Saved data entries
(* ===== verification/NamespaceHandlerSpec.v ===== *)
(** * What the top-n selection guarantees *)

From S2P Require Import Prelude Common Quicr State QuicrServer InfoBase TrackRanking Transport PeerSession PeerSessionEvents PeerSessionControl PeerWorld ClientState PeerManager PeerForwarding PublishHandler NamespaceHandler.

(** The calls a namespace handler makes on the handlers of its tracks. *)
Definition handler_call `{TrackNames, MoqMessages} (c : QuicrCall) : bool :=
  match c with
  | Base_SetStatus _ _ | Base_EndSubgroup _ _ _ _ | Base_PublishTrack _ _ => true
  | _ => false
  end.

(** Documented behaviour of libquicr: of these calls only SetStatus and
    PublishTrack change a status, and only that of their handler; none of them
    releases a handler or changes its alias or its connection. *)
Class HandlerLaws `{TrackNames, MoqMessages, !QuicrServer} := {
  status_SetStatus t h s h' :
    q_Status (t ++ [Base_SetStatus h s]) h' = if decide (h' = h) then s else q_Status t h';
  status_EndSubgroup t h g sg c h' : q_Status (t ++ [Base_EndSubgroup h g sg c]) h' = q_Status t h';
  status_PublishTrack t ns h h' : h' ≠ h → q_Status (t ++ [Base_PublishTrack ns h]) h' = q_Status t h';
  alive_kept t c h : handler_call c = true → q_Alive t h = true → q_Alive (t ++ [c]) h = true;
  alias_kept t c h : handler_call c = true → q_TrackAlias (t ++ [c]) h = q_TrackAlias t h;
  conn_kept t c h : handler_call c = true → q_ConnectionId (t ++ [c]) h = q_ConnectionId t h;
}.

Section spec.
Context `{TrackNames, MoqMessages, GroupCache, !QuicrServer, !HandlerLaws}.
Abbreviation World := (World ClientState).
Implicit Types w : World.

(** ** Closing subgroups towards the peers *)

(** The sessions of the forwarding entries have their transport. *)
Definition fib_ok w : Prop := ∀ k e r s,
  client_fib_ (info_base_ w) !! k = Some e → fe_peer_session e = Some r → sessions w !! r = Some s →
  transport_ s = true.

Lemma CloseStream_ok w r s ctx d flag :
  sessions w !! r = Some s → transport_ s = true →
  on_session r (Session_CloseStream ctx d flag) w =
    (Ok tt, set_trace (trace w ++ [CloseStream (t_conn_id_ s) ctx d (bool_decide (flag = kReset))]) w).
Proof.
  intros Hs Ht. apply on_session_calls with s; [done|].
  unfold Session_CloseStream, self, call, gets, mbind, st_bind. simpl. by rewrite Ht.
Qed.

Lemma fib_ok_streams w key f : fib_ok w →
  fib_ok (set_info_base (set_client_fib (alter (λ e, mkFibEntry (update_ref e) (f (streams e)) (out_sns_id e)
    (fe_peer_session e) (fe_track_fullname_hash e)) key) (info_base_ w)) w).
Proof.
  intros Hok k e r s. cbn [info_base_ set_info_base client_fib_ set_client_fib sessions].
  rewrite lookup_alter_Some. intros [(-> & e0 & Hk & ->)|[_ Hk]] Hr Hs; exact (Hok _ _ r s Hk Hr Hs).
Qed.

(** EndSubgroup of the peer manager closes streams and changes nothing the
    handlers look at. *)
Lemma end_entry_frame (J : ClientState → Prop) g reset S0 e :
  (∀ r s, fe_peer_session e.2 = Some r → S0 !! r = Some s → transport_ s = true) →
  hoare (λ w, sessions w = S0 ∧ fib_ok w ∧ J (client w)) (end_entry g reset e)
        (λ _ w, sessions w = S0 ∧ fib_ok w ∧ J (client w)) no_throw.
Proof.
  intros He w (HS & Hok & HJ). unfold end_entry, lock_ptr.
  rewrite (bind_ok (gets _) _ w _ w eq_refl).
  destruct (fe_peer_session e.2) as [r|] eqn:Hr; cbn [mbind option_bind]; [|by split_and!].
  case_decide as Hs; [|by split_and!]. destruct Hs as [s Hs].
  destruct (streams e.2 !! g) as [d|]; [|by split_and!]. rewrite HS in Hs.
  rewrite (bind_ok _ _ _ _ _ (CloseStream_ok w r s _ d _ ltac:(by rewrite HS) (He r s eq_refl Hs))).
  split_and!; [done| |done]. exact (fib_ok_streams (set_trace _ w) e.1 (delete g) Hok).
Qed.

Lemma EndSubgroup_frame (J : ClientState → Prop) a g sg reset :
  hoare (λ w, fib_ok w ∧ J (client w)) (EndSubgroup a g sg reset) (λ _ w, fib_ok w ∧ J (client w)) no_throw.
Proof.
  intros w0 [Hok HJ]. unfold EndSubgroup. rewrite (bind_ok get _ w0 w0 w0 eq_refl).
  pose proof (hoare_for_each (λ w, sessions w = sessions w0 ∧ fib_ok w ∧ J (client w))
    (same_first a (client_fib_ (info_base_ w0))) (end_entry (subgroup_stream_id g sg) reset) no_throw) as Hloop.
  specialize (Hloop (λ e He, end_entry_frame J _ reset (sessions w0) e
    (λ r s Hr Hs, Hok e.1 e.2 r s ltac:(destruct e; by apply elem_of_same_first in He as [? _]) Hr Hs)) w0
    (conj eq_refl (conj Hok HJ))).
  destruct (for_each _ _ w0) as [[[]|ex|] w']; tauto.
Qed.

(** ** Frames of the handlers' operations *)

Lemma qcall_frame (Q : ClientState → Prop) c :
  (∀ s, Q s → Q (set_qtrace (qtrace s ++ [c]) s)) →
  hoare (λ w, fib_ok w ∧ Q (client w)) (qcall c) (λ _ w, fib_ok w ∧ Q (client w)) no_throw.
Proof. intros HQ. apply hoare_modify. intros w [Hok Hw]. split; [exact Hok|by apply HQ]. Qed.

Lemma Pub_EndSubgroup_frame (Q : ClientState → Prop) h g sg c :
  (∀ s, Q s → is_Some (pub_heap s !! h)) →
  (∀ s g sg c, Q s → Q (set_qtrace (qtrace s ++ [Base_EndSubgroup h g sg c]) s)) →
  hoare (λ w, fib_ok w ∧ Q (client w)) (Pub_EndSubgroup h g sg c) (λ _ w, fib_ok w ∧ Q (client w)) no_throw.
Proof.
  intros Hh HQ. unfold Pub_EndSubgroup, the_pub.
  eapply hoare_bind with (R := λ _ w, fib_ok w ∧ Q (client w)).
  { intros w [Hok Hw]. destruct (Hh _ Hw) as [x Hx]. rewrite (bind_ok get _ w w w eq_refl), Hx. done. }
  intros _. eapply hoare_bind; [apply qcall_frame; intros s Hs; by apply HQ|].
  intros []. eapply hoare_bind with (R := λ _ w, fib_ok w ∧ Q (client w)); [by apply hoare_gets|].
  intros [a|]; [apply EndSubgroup_frame|by apply hoare_ret].
Qed.

Lemma AbruptClose_frame (Q : ClientState → Prop) h :
  (∀ s, Q s → is_Some (pub_heap s !! h)) →
  (∀ s g sg c, Q s → Q (set_qtrace (qtrace s ++ [Base_EndSubgroup h g sg c]) s)) →
  hoare (λ w, fib_ok w ∧ Q (client w)) (AbruptCloseAllSubgroups h) (λ _ w, fib_ok w ∧ Q (client w)) no_throw.
Proof.
  intros Hh HQ. unfold AbruptCloseAllSubgroups, the_pub.
  eapply hoare_bind with (R := λ _ w, fib_ok w ∧ Q (client w)).
  { intros w [Hok Hw]. destruct (Hh _ Hw) as [x Hx]. rewrite (bind_ok get _ w w w eq_refl), Hx. done. }
  intros _. eapply hoare_bind with (R := λ _ w, fib_ok w ∧ Q (client w)); [by apply hoare_gets|].
  intros info. apply hoare_for_each. intros e _. by apply Pub_EndSubgroup_frame.
Qed.

(** ** The tracks of one namespace handler *)

Section tracks.
Variables (n : Ref) (max conn : Z) (hs : gmap Z Ref).

(** The handler [n] publishes the tracks [hs]: each has a live handler of the
    relay's class that carries its alias. *)
Record tracks_ok (s : ClientState) : Prop := {
  t_ns : ∃ nh, ns_heap s !! n = Some nh ∧ nh_max_tracks_selected_ nh = max ∧ at_handler <$> published_tracks_ nh = hs;
  t_pub ta h : hs !! ta = Some h →
    is_Some (pub_heap s !! h) ∧ q_Alive (qtrace s) h = true ∧ q_TrackAlias (qtrace s) h = Some ta;
  t_conn : q_ConnectionId (qtrace s) n = conn;
}.

Lemma tracks_ok_call s c : handler_call c = true → tracks_ok s → tracks_ok (set_qtrace (qtrace s ++ [c]) s).
Proof.
  intros Hc [Hns Hpub Hconn]. split; [done| |by simpl; rewrite conn_kept].
  intros ta h Hh. destruct (Hpub ta h Hh) as (? & ? & ?). simpl.
  split_and!; [done|by apply alive_kept|by rewrite alias_kept].
Qed.

Lemma tracks_ok_published s f :
  (∀ m, at_handler <$> m = hs → at_handler <$> f m = hs) →
  tracks_ok s → tracks_ok (set_ns_heap (alter (set_published f) n) s).
Proof.
  intros Hf [(nh & Hn & Hm & Hhs) Hpub Hconn]. split; [|done..].
  eexists. simpl. rewrite lookup_alter_eq, Hn. split_and!; [done..|]. by apply Hf.
Qed.

Lemma touch_track_handlers ta tick m : at_handler <$> touch_track ta tick m = at_handler <$> m.
Proof.
  unfold touch_track. apply map_eq. intros k. rewrite !lookup_fmap.
  destruct (decide (k = ta)) as [->|]; [|by rewrite lookup_alter_ne].
  rewrite lookup_alter_eq. by destruct (m !! ta).
Qed.

Lemma tracks_ok_inj s ta ta' h : tracks_ok s → hs !! ta = Some h → hs !! ta' = Some h → ta = ta'.
Proof.
  intros [_ Hpub _] Hta Hta'. destruct (Hpub _ _ Hta) as (_ & _ & E1), (Hpub _ _ Hta') as (_ & _ & E2). congruence.
Qed.

(** ** The pausing loop *)

Definition paused_after (active : gmap Z Z) (t : QuicrTrace) (done : list (Z * ActiveTrack)) (s : ClientState) : Prop :=
  tracks_ok s ∧ t `prefix_of` qtrace s ∧
  ∀ e, e ∈ done → active !! e.1 = None → q_Status (qtrace s) (at_handler e.2) ≠ kPubOk.

Lemma paused_after_end active t done s h g sg c :
  paused_after active t done s → paused_after active t done (set_qtrace (qtrace s ++ [Base_EndSubgroup h g sg c]) s).
Proof.
  intros (Hok & Hpre & Hdone). split; [by apply tracks_ok_call|]. split; [by apply prefix_app_r|].
  intros e He Ha. simpl. rewrite status_EndSubgroup. by apply Hdone.
Qed.

Lemma paused_after_set active t done s h e :
  at_handler e.2 = h → paused_after active t done s →
  paused_after active t (done ++ [e]) (set_qtrace (qtrace s ++ [Base_SetStatus h kPubPaused]) s).
Proof.
  intros <- (Hok & Hpre & Hdone). split; [by apply tracks_ok_call|]. split; [by apply prefix_app_r|].
  intros e' He' Ha. simpl. rewrite status_SetStatus.
  case_decide; [done|]. apply elem_of_app in He' as [He'| ->%list_elem_of_singleton]; [by apply Hdone|done].
Qed.

(** A round that does nothing, for a track that need not be paused. *)
Lemma paused_after_skip active t done s e :
  (active !! e.1 = None → q_Status (qtrace s) (at_handler e.2) ≠ kPubOk) →
  paused_after active t done s → paused_after active t (done ++ [e]) s.
Proof.
  intros He (Hok & Hpre & Hdone). split_and!; [done..|].
  intros e' [He'| ->%list_elem_of_singleton]%elem_of_app Hn; [by apply Hdone|by apply He].
Qed.

Lemma pause_track_ok active t done e :
  hs !! e.1 = Some (at_handler e.2) →
  hoare (λ w, fib_ok w ∧ paused_after active t done (client w)) (pause_track active e)
        (λ _ w, fib_ok w ∧ paused_after active t (done ++ [e]) (client w)) no_throw.
Proof.
  intros He. unfold pause_track. case_decide as Ha.
  { apply hoare_ret. intros w [Hok Hp]. split; [done|]. apply paused_after_skip; [|done].
    intros Hn. rewrite Hn in Ha. by destruct Ha. }
  intros w [Hok Hp]. destruct (t_pub (client w) (proj1 Hp) _ _ He) as ([x Hx] & Hal & _).
  unfold qget. rewrite (bind_ok (gets _) _ w _ w eq_refl), Hal.
  rewrite (bind_ok (gets _) _ w _ w eq_refl). case_decide as Hst; [|split; [done|by apply paused_after_skip]].
  rewrite (bind_ok get _ w w w eq_refl), Hx. rewrite bool_decide_eq_true_2 by eauto. cbn [when].
  refine (hoare_bind (λ w, fib_ok w ∧ paused_after active t done (client w)) _ _ _ _ no_throw
    (AbruptClose_frame (paused_after active t done) _ _ _) _ w (conj Hok Hp)).
  - intros s Hs. apply (t_pub s (proj1 Hs) _ _ He).
  - intros. by apply paused_after_end.
  - intros []. apply hoare_modify. intros w' [Hok' Hp']. split; [exact Hok'|by apply paused_after_set].
Qed.

Lemma pause_loop_ok active t l :
  (∀ e, e ∈ l → hs !! e.1 = Some (at_handler e.2)) →
  hoare (λ w, fib_ok w ∧ tracks_ok (client w) ∧ qtrace (client w) = t) (for_each l (pause_track active))
        (λ _ w, fib_ok w ∧ paused_after active t l (client w)) no_throw.
Proof.
  intros Hl. pose proof (hoare_for_each_done (λ done w, fib_ok w ∧ paused_after active t done (client w))
    l (pause_track active) no_throw) as Hloop. eapply hoare_conseq; [apply Hloop| | |].
  - intros l1 x rest ->. apply pause_track_ok, Hl. apply elem_of_app; right; left.
  - intros w (Hok & Ht & <-). split; [done|split; [done|split; [done|]]]. by intros e ?%not_elem_of_nil.
  - auto.
  - auto.
Qed.

(** ** The selecting loop *)

Variable t0 : QuicrTrace.

(** Since [t0], the selected tracks that were paused were set to be sent, and the
    status of the others is as it was. *)
Definition resumed (active : gmap Z Z) (s : ClientState) : Prop :=
  ∃ calls, qtrace s = t0 ++ calls ∧
    ∀ ta h, hs !! ta = Some h →
      if decide (is_Some (active !! ta))
      then q_Status t0 h = kPubPaused → Base_SetStatus h kPubOk ∈ calls
      else q_Status (qtrace s) h = q_Status t0 h.

Definition eligible (r : RankedTrack) : Prop := r.2 ≠ conn ∧ is_Some (hs !! r.1.1.1).
#[global] Instance eligible_dec r : Decision (eligible r).
Proof. unfold eligible. apply _. Defined.

Definition P_select (active : gmap Z Z) (w : World) : Prop :=
  fib_ok w ∧ tracks_ok (client w) ∧ resumed active (client w).

(** A call on the handler of [ta] only, once [ta] is selected. *)
Lemma resumed_call active s c ta h :
  tracks_ok s → hs !! ta = Some h → (∀ h', h' ≠ h → q_Status (qtrace s ++ [c]) h' = q_Status (qtrace s) h') →
  is_Some (active !! ta) → resumed active s → resumed active (set_qtrace (qtrace s ++ [c]) s).
Proof.
  intros Hok Hta Hc Hact (calls & Ht & Hall). exists (calls ++ [c]). simpl. split; [by rewrite Ht, app_assoc|].
  intros ta' h' Hta'. specialize (Hall ta' h' Hta'). case_decide as Hd.
  - intros Hp. apply elem_of_app. left. by apply Hall.
  - rewrite Hc; [done|]. intros ->. by rewrite (tracks_ok_inj s ta' ta h Hok Hta' Hta) in Hd.
Qed.

Lemma resumed_select active s ta h tick :
  tracks_ok s → hs !! ta = Some h → active !! ta = None → q_Status (qtrace s) h = kPubPaused →
  resumed active s →
  resumed (<[ta := tick]> active) (set_qtrace (qtrace s ++ [Base_SetStatus h kPubOk]) s).
Proof.
  intros Hok Hta Hact Hst (calls & Ht & Hall). exists (calls ++ [Base_SetStatus h kPubOk]). simpl.
  split; [by rewrite Ht, app_assoc|]. intros ta' h' Hta'. specialize (Hall ta' h' Hta').
  destruct (decide (ta' = ta)) as [->|Hne].
  - rewrite lookup_insert_eq, decide_True by done. intros _. apply elem_of_app; right. rewrite Hta in Hta'.
    injection Hta' as ->. left.
  - rewrite lookup_insert_ne by done. case_decide; [intros Hp; apply elem_of_app; left; by apply Hall|].
    rewrite status_SetStatus, decide_False; [done|]. intros ->. apply Hne. by eapply tracks_ok_inj.
Qed.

**WHAT NEEDS TO BE DONE:** Nothing but the lines from the top of the entries above through the line with "match c with" should be set down, each exactly as written.

**EXERCISE RESPONSE:**
(* ===== verification/NamespaceHandlerSpec.v ===== *)
(** * What the top-n selection guarantees *)

From S2P Require Import Prelude Common Quicr State QuicrServer InfoBase TrackRanking Transport PeerSession PeerSessionEvents PeerSessionControl PeerWorld ClientState PeerManager PeerForwarding PublishHandler NamespaceHandler.

(** The calls a namespace handler makes on the handlers of its tracks. *)
Definition handler_call `{TrackNames, MoqMessages} (c : QuicrCall) : bool :=
  match c with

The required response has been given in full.